Reading, PA, architect Abner A. Ritcher was born in North Annville Twp., Lebanon Co., PA, to James and Lydia Ritcher. After graduating from Lebanon High School in 1888, he embarked on 10 years of office training and six months of European travel. His employers during this time were H. T. Hauer of Lebanon (1888-1890) and H. A. Roby, also of Lebanon (1890-1900, with at least one citation from the Philadelphia Real Estate Record and Builders Guide cited as Roby & Ritcher). He practiced chiefly under his own name from 1900 to 1920, but had already established an association with H. I. Eiler. In 1920 the Philadelphia Real Estate Record and Builders Guide (21 January 1920) announced that Ritcher and Eiler would establish the Ritcher-Lee Co., with offices in Philadelphia and Reading. This firm included the services of William H. Lee. However, by 1921 citations for the partnership of Ritcher & Eiler begin to appear in the PRERBG.
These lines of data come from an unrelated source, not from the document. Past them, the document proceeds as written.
(* ===== verification/MmapSpec.v ===== *)
(** * The regions of a process

    do_mmap puts the regions of a process one below the other, so that they
    never overlap, and find_vma answers the region an address is in. *)
From S2P Require Import Prelude Mem CString KTypes Kalloc Vm ListHead KState Queue Sched Signal Thread ThreadInv SchedSpec ProcBase Pipe File Mmap.

(** ** list_for_each_entry over a ring that the body does not change *)

Section Scan.
Context {R : Type} (hd : lptr) (body : lptr -> E kstate (option R)) (f : lptr -> option R).

(** The first entry for which the body leaves the loop. *)
Fixpoint first_some (ys : list lptr) : option R :=
  match ys with [] => None | y :: ys => match f y with Some r => Some r | None => first_some ys end end.

Lemma wp_list_scan (Q : option R -> kstate -> Prop) s ys :
  ring (lh s) hd ys -> (forall y, y ∈ ys -> body y s = Done (f y) s) -> Q (first_some ys) s -> wp (list_for_each hd body) Q s.
Proof.
  intros Hr Hb HQ. pose proof (ring_chain _ _ _ Hr) as [Hh Hc]. pose proof (ring_size _ _ _ Hr) as Hsz. pose proof Hr as (Hnd & _ & _).
  apply NoDup_cons in Hnd as [Hni _]. unfold list_for_each. apply wp_bind. eapply wp_on_rd_next; [done|]. apply wp_bind. eapply wp_deref; [done|].
  apply wp_bind, wp_gets. clear Hh Hr. revert Hsz. generalize (size (lh s)). intros n.
  revert n Hb Hc Hni HQ. induction ys as [|y ys IH]; intros n Hb Hc Hni HQ Hn.
  - destruct n; cbn [list_for_each_loop first_of]; rewrite bool_decide_true by done; by apply wp_ret.
  - simpl in Hn. destruct n as [|n]; [lia|]. apply not_elem_of_cons in Hni as [Hne Hni]. cbn [list_for_each_loop first_of first_some] in *. rewrite bool_decide_false by done.
    apply wp_bind. eapply wp_run; [apply Hb; by left|]. destruct (f y) as [r|]; [by apply wp_ret|].
    destruct Hc as [Hy Hc]. apply wp_bind. eapply wp_on_rd_next; [done|]. apply wp_bind. eapply wp_deref; [done|].
    apply IH; [intros z Hz; apply Hb; by right|done|done|done|lia].
Qed.
End Scan.

(** ** The regions *)

Definition inside_region (x : vma_struct) (a : Z) : Prop := vm_start x <= a < vm_end x.
Definition apart_regions (x y : vma_struct) : Prop := vm_end x <= vm_start y \/ vm_end y <= vm_start x.

Record mm_ok (p : nat) (vs : list Z) (s : kstate) : Prop := {
  mm_ring : ring (lh s) (VmaList p) (Vma <$> vs);
  mm_region : forall v, v ∈ vs -> exists x, vmas s !! v = Some x /\ max_vma (procs s p) <= vm_start x /\ vm_start x <= vm_end x;
  mm_apart : forall v w x y, v ∈ vs -> w ∈ vs -> v <> w -> vmas s !! v = Some x -> vmas s !! w = Some y -> apart_regions x y;
  mm_null : forall v, v ∈ vs -> v <> 0;
  mm_max : page_aligned (max_vma (procs s p)) /\ 0 <= max_vma (procs s p) < 2 ^ 64;
}.

Lemma wp_find_vma p vs a (Q : Z -> kstate -> Prop) s : mm_ok p vs s ->
  (forall v x, v ∈ vs -> vmas s !! v = Some x -> inside_region x a -> Q v s) ->
  ((forall v x, v ∈ vs -> vmas s !! v = Some x -> ~ inside_region x a) -> Q 0 s) ->
  wp (find_vma p a) Q s.
Proof.
  intros [Hr Hreg _ _ _] H1 H0. unfold find_vma. apply wp_bind.
  set (f := fun l : lptr => v ← vma_of l; x ← vmas s !! v; if (vm_start x <=? a) && (a <? vm_end x) then Some v else None).
  apply (wp_list_scan _ _ f _ s _ Hr).
  - intros y Hy. apply list_elem_of_fmap in Hy as (v & -> & Hv). destruct (Hreg v Hv) as (x & Hx & _).
    unfold f, get_vma, deref, mbind, E_bind, mret, E_ret. cbn. by rewrite Hx.
  - assert (Hf : forall v x, vmas s !! v = Some x -> f (Vma v) = if (vm_start x <=? a) && (a <? vm_end x) then Some v else None).
    { intros v x Hx. unfold f. cbn. by rewrite Hx. }
    apply wp_ret. clear Hr. clearbody f. induction vs as [|v vs IH]; cbn [fmap list_fmap first_some default from_option].
    + apply H0. intros w y Hw. by apply not_elem_of_nil in Hw.
    + destruct (Hreg v ltac:(by left)) as (x & Hx & _). rewrite (Hf v x Hx). destruct ((vm_start x <=? a) && (a <? vm_end x)) eqn:Hin.
      * apply andb_true_iff in Hin as [G1%Z.leb_le G2%Z.ltb_lt]. cbn. apply (H1 v x); [by left|done|done].
      * apply IH.
        -- intros w Hw. by apply Hreg, elem_of_cons; right.
        -- intros w y Hw. apply H1, elem_of_cons. by right.
        -- intros Hno. apply H0. intros w y [->|Hw]%elem_of_cons Hy; [|by eapply Hno]. rewrite Hx in Hy. injection Hy as <-.
           intros [G1 G2]. apply Z.leb_le in G1. apply Z.ltb_lt in G2. by rewrite G1, G2 in Hin.
Qed.

(** ** do_mmap *)

Lemma wp_get_vma v x (Q : vma_struct -> kstate -> Prop) s : vmas s !! v = Some x -> Q x s -> wp (get_vma v) Q s.
Proof. intros Hx HQ. eapply wp_run; [|exact HQ]. unfold get_vma, deref. by rewrite Hx. Qed.

Section Mmaps.
Context (kend : Z).
Hypothesis kend_pos : 0 < kend.

(** A page for the new struct: not one of those in use. *)
Lemma wp_allocvma v l (Q : Z -> kstate -> Prop) s :
  kmem_inv kend (km s) (v :: l) -> L_kmem ∉ held (km s) ->
  (forall m, valid_page kend v -> kmem_inv kend m l -> held m = held (km s) -> Q v (put_new_vma v (set_km m s))) -> wp allocvma Q s.
Proof.
  intros Hk Hl HQ. unfold allocvma. apply wp_bind, (wp_on_kalloc kend kend_pos (v :: l)); [done|done|done|].
  intros ? ? m [= <- <-] Hv Hm Hh. rewrite (proj2 (Z.eqb_neq v 0)) by (destruct Hv; lia). apply wp_bind, wp_modify, wp_ret. by apply HQ.
Qed.

(** The region do_mmap makes. *)
Definition new_region (p : nat) (length prot flags fd offset : Z) (s : kstate) : vma_struct :=
  VmaStruct 1 (PGROUNDDOWN (max_vma (procs s p) - length)) (max_vma (procs s p)) offset (i32 flags) (i32 prot) (i32 fd) None true.

Lemma ring_with_node h (hd n : lptr) nd xs : ring h hd xs -> n ∉ hd :: xs -> ring (<[n := nd]> h) hd xs.
Proof. intros Hr Hn. eapply ring_frame; [exact Hr|]. intros x Hx. apply lookup_insert_ne. by intros ->. Qed.

Lemma wp_do_mmap p vs v l addr length prot flags fd offset (Q : Z -> kstate -> Prop) s :
  runs_in s p -> mm_ok p vs s -> held (km s) = [] -> kmem_inv kend (km s) (v :: l) -> v ∉ vs ->
  has_bits flags MAP_ANONYMOUS = true -> 0 <= length -> MMAP_END_ADDRESS <= max_vma (procs s p) - length ->
  (forall s', mm_ok p (vs ++ [v]) s' -> vmas s' = <[v := new_region p length prot flags fd offset s]> (vmas s) ->
     Q (PGROUNDDOWN (max_vma (procs s p) - length)) s') ->
  wp (do_mmap kend addr length prot flags fd None offset) Q s.
Proof.
  intros Hrun [Hr Hreg Hap Hnu [Hal Hmax]] Hh Hk Hvs Han Hl0 Hfit HQ. set (mx := max_vma (procs s p)) in *.
  pose proof (PGROUNDDOWN_spec (mx - length)) as [Hsa Hsb]. set (start := PGROUNDDOWN (mx - length)) in *.
  assert (HE : MMAP_END_ADDRESS mod PGSIZE = 0 /\ 0 <= MMAP_END_ADDRESS) by (by vm_compute).
  assert (Hst : MMAP_END_ADDRESS <= start).
  { unfold start. rewrite PGROUNDDOWN_eq. destruct HE as [HE _]. pose proof (Z.div_mod MMAP_END_ADDRESS PGSIZE ltac:(done)) as Hd. rewrite HE in Hd.
    pose proof (Z.div_le_mono _ _ PGSIZE ltac:(done) Hfit). unfold PGSIZE in *. lia. }
  unfold do_mmap. apply wp_bind. eapply wp_myproc; [done|]. apply wp_bind, wp_gets. cbn match. apply wp_bind.
  eapply (wp_allocvma v l); [done|rewrite Hh; apply not_elem_of_nil|]. intros m Hv Hm Hhm. rewrite (proj2 (Z.eqb_neq v 0)) by (destruct Hv; lia).
  apply wp_bind, wp_kacquire; [cbn [put_new_vma km set_lh set_vmas set_km]; rewrite Hhm, Hh; apply not_elem_of_nil|].
  apply wp_bind, wp_gets. cbn [procs put_new_vma km set_lh set_vmas set_km]. fold mx. rewrite (wrap_small 64) by lia. fold start.
  rewrite (PGROUNDDOWN_aligned mx) by done. apply wp_bind, wp_modify, wp_bind, wp_modify. rewrite Han.
  apply wp_bind. unfold upd_vma. apply wp_bind. eapply wp_get_vma; [cbn [vmas set_vmas set_procs set_km put_new_vma set_lh]; apply lookup_insert_eq|]. apply wp_modify. destruct (Z.ltb_spec start MMAP_END_ADDRESS); [lia|].
  assert (Hni : Vma v ∉ VmaList p :: (Vma <$> vs)) by (rewrite elem_of_cons; intros [[=]|(w & [= <-] & Hw)%list_elem_of_fmap]; done).
  apply wp_bind, wp_zoom. cbn [lh set_vmas set_procs set_km put_new_vma set_lh].
  apply (wp_list_add_tail _ _ (Vma <$> vs)); [by apply ring_with_node|done|rewrite lookup_insert_eq; by eexists|]. intros h2 [D2 S2] Hr2.
  apply wp_bind. eapply wp_krelease; [cbn; rewrite Hhm, Hh; reflexivity|apply not_elem_of_nil|]. apply wp_bind.
  eapply wp_get_vma; [cbn [vmas set_vmas set_procs set_km put_new_vma set_lh]; apply lookup_insert_eq|]. apply wp_ret. cbn [vm_start set_vm_anon].
  apply HQ; [|cbn [vmas set_vmas set_procs set_km put_new_vma set_lh]; by rewrite !insert_insert_eq].
  set (s' := set_km _ _).
  assert (Hvm : vmas s' = <[v := new_region p length prot flags fd offset s]> (vmas s)) by (cbn [s' vmas set_vmas set_procs set_km put_new_vma set_lh]; by rewrite !insert_insert_eq).
  assert (Hmx : max_vma (procs s' p) = start) by (cbn [s' procs set_vmas set_procs set_km put_new_vma set_lh]; by rewrite fn_lookup_insert).
  assert (Hold : forall w, w ∈ vs -> vmas s' !! w = vmas s !! w) by (intros w Hw; rewrite Hvm; apply lookup_insert_ne; by intros ->).
  split.
  - cbn [s' lh set_km set_lh]. by rewrite fmap_app.
  - intros w [Hw| ->%list_elem_of_singleton]%elem_of_app.
    + destruct (Hreg w Hw) as (x & Hx & G1 & G2). exists x. rewrite Hold, Hmx by done. split_and!; [done|lia|done].
    + exists (new_region p length prot flags fd offset s). rewrite Hvm, lookup_insert_eq, Hmx.
      split_and!; [done|change (start <= start); lia|change (start <= mx); lia].
  - assert (Hnew : forall w x, w ∈ vs -> vmas s' !! w = Some x -> mx <= vm_start x).
    { intros w x Hw Hx. rewrite Hold in Hx by done. destruct (Hreg w Hw) as (x' & Hx' & G & _). congruence. }
    intros a b x y Ha Hb Hne Hx Hy. apply elem_of_app in Ha as [Ha|Ha], Hb as [Hb|Hb].
    + rewrite Hold in Hx, Hy by done. by apply (Hap a b).
    + apply list_elem_of_singleton in Hb as ->. rewrite Hvm, lookup_insert_eq in Hy. injection Hy as <-. right. by apply (Hnew a x).
    + apply list_elem_of_singleton in Ha as ->. rewrite Hvm, lookup_insert_eq in Hx. injection Hx as <-. left. by apply (Hnew b y).
    + apply list_elem_of_singleton in Ha, Hb. congruence.
  - intros w [Hw| ->%list_elem_of_singleton]%elem_of_app; [by apply Hnu|]. destruct Hv; lia.
  - rewrite Hmx. split; [done|lia].
Qed.

(** C31: do_mmap of an anonymous region that fits answers a page-aligned address;
    the new region covers the length asked for and overlaps none of the regions
    of the process, which are kept as they are; from then on find_vma answers
    the new region for every address in it, and the old ones for theirs. *)
Theorem do_mmap_adds_region p vs v l addr length prot flags fd offset s :
  runs_in s p -> mm_ok p vs s -> held (km s) = [] -> kmem_inv kend (km s) (v :: l) -> v ∉ vs ->
  has_bits flags MAP_ANONYMOUS = true -> 0 <= length -> MMAP_END_ADDRESS <= max_vma (procs s p) - length ->
  wp (do_mmap kend addr length prot flags fd None offset) (fun r s' => page_aligned r /\ mm_ok p (vs ++ [v]) s' /\
    (forall a, r <= a < r + length -> wp (find_vma p a) (fun w s2 => w = v /\ s2 = s') s') /\
    (forall w x a, w ∈ vs -> vmas s !! w = Some x -> inside_region x a -> wp (find_vma p a) (fun u s2 => u = w /\ s2 = s') s')) s.
Proof.
  intros Hrun Hok Hh Hk Hvs Han Hl0 Hfit. eapply wp_do_mmap; [done..|]. intros s' Hok' Hvm. pose proof (PGROUNDDOWN_spec (max_vma (procs s p) - length)) as [Hsa Hsb].
  assert (Hfind : forall w x a, w ∈ vs ++ [v] -> vmas s' !! w = Some x -> inside_region x a -> wp (find_vma p a) (fun u s2 => u = w /\ s2 = s') s').
  { intros w x a Hw Hx Ha. eapply wp_find_vma; [exact Hok'| |].
    - intros u y Hu Hy Hay. split; [|done]. destruct (decide (u = w)) as [|Hne]; [done|].
      destruct (mm_apart _ _ _ Hok' u w y x Hu Hw Hne Hy Hx); unfold inside_region in *; lia.
    - intros Hno. by destruct (Hno w x Hw Hx). }
  split_and!; [done|done| |].
  - intros a Ha. apply (Hfind v (new_region p length prot flags fd offset s)).
    + apply elem_of_app. right. by left.
    + rewrite Hvm. apply lookup_insert_eq.
    + unfold inside_region, new_region. cbn. lia.
  - intros w x a Hw Hx Ha. apply (Hfind w x); [apply elem_of_app; by left| |done]. rewrite Hvm, lookup_insert_ne; [done|]. by intros ->.
Qed.
End Mmaps.

(** ** Witness: a process without regions, and one free page *)

Definition demo_mm : kstate :=
  set_lh {[VmaList 0 := Node (Some (VmaList 0)) (Some (VmaList 0))]} (set_cur (Some 0%nat)
    (set_tcbs (fun _ => set_tproc (Some 0%nat) tcb_zero) (set_procs (fun _ => set_max_vma MMAP_MAX_ADDR_START proc_zero) (kzero one_free)))).

Lemma demo_mm_ok : mm_ok 0 [] demo_mm.
Proof.
  assert (Hlh : lh demo_mm = {[VmaList 0 := Node (Some (VmaList 0)) (Some (VmaList 0))]}) by reflexivity.
  assert (Hmx : max_vma (procs demo_mm 0) = MMAP_MAX_ADDR_START) by reflexivity.
  split; [|intros v Hv; by apply not_elem_of_nil in Hv|intros v w x y Hv; by apply not_elem_of_nil in Hv|intros v Hv; by apply not_elem_of_nil in Hv|].
  - rewrite Hlh. split_and!; [apply NoDup_singleton| |by split_and!].
    intros x ->%list_elem_of_singleton. rewrite lookup_singleton_eq. by eexists.
  - rewrite Hmx. by vm_compute.
Qed.

Lemma do_mmap_adds_region_witness :
  wp (do_mmap two_pages 0 8192 3 MAP_ANONYMOUS (-1) None 0) (fun r s' => wp (find_vma 0 (r + 5000)) (fun v s2 => v = PHYSTOP - PGSIZE) s') demo_mm.
Proof.
  eapply wp_mono.
  - apply (do_mmap_adds_region two_pages eq_refl 0 [] (PHYSTOP - PGSIZE) [] 0 8192 3 MAP_ANONYMOUS (-1) 0 demo_mm).
    + exists 0%nat. split; reflexivity.
    + exact demo_mm_ok.
    + reflexivity.
    + change (km demo_mm) with one_free. split; [done|apply NoDup_singleton|by apply Forall_singleton|]. intros a. simpl. lia.
    + apply not_elem_of_nil.
    + reflexivity.
    + lia.
    + by vm_compute.
  - cbn beta. intros r s' (_ & _ & H & _). eapply wp_mono; [apply H; lia|]. by intros v s2 [-> _].
Defined.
Ritcher's practice was chiefly concentrated on churches and school. In 1908 he wrote to Glenn Brown of the AIA regarding the contemplated Lebanon County building. His lamentation might characterize the plight of many small town architects of the time: "Some of us 'small' country practitioners have imbibed enough spirit of the ethics promulgated by the Institute to endeavor to uplift the Architectural practice in the isolated country districts. This is hard work, for the reason that we must oftentimes counteract the influence of third rate offices of the large cities, who come into the country districts and because of their supposed metropolitan standing, make an impression with prospective clients. We find these men encroaching on our territory and slashing prices right and left, so that it is uphill work for those of us in the country towns, who are trying to elevate the profession and create a demand for better things."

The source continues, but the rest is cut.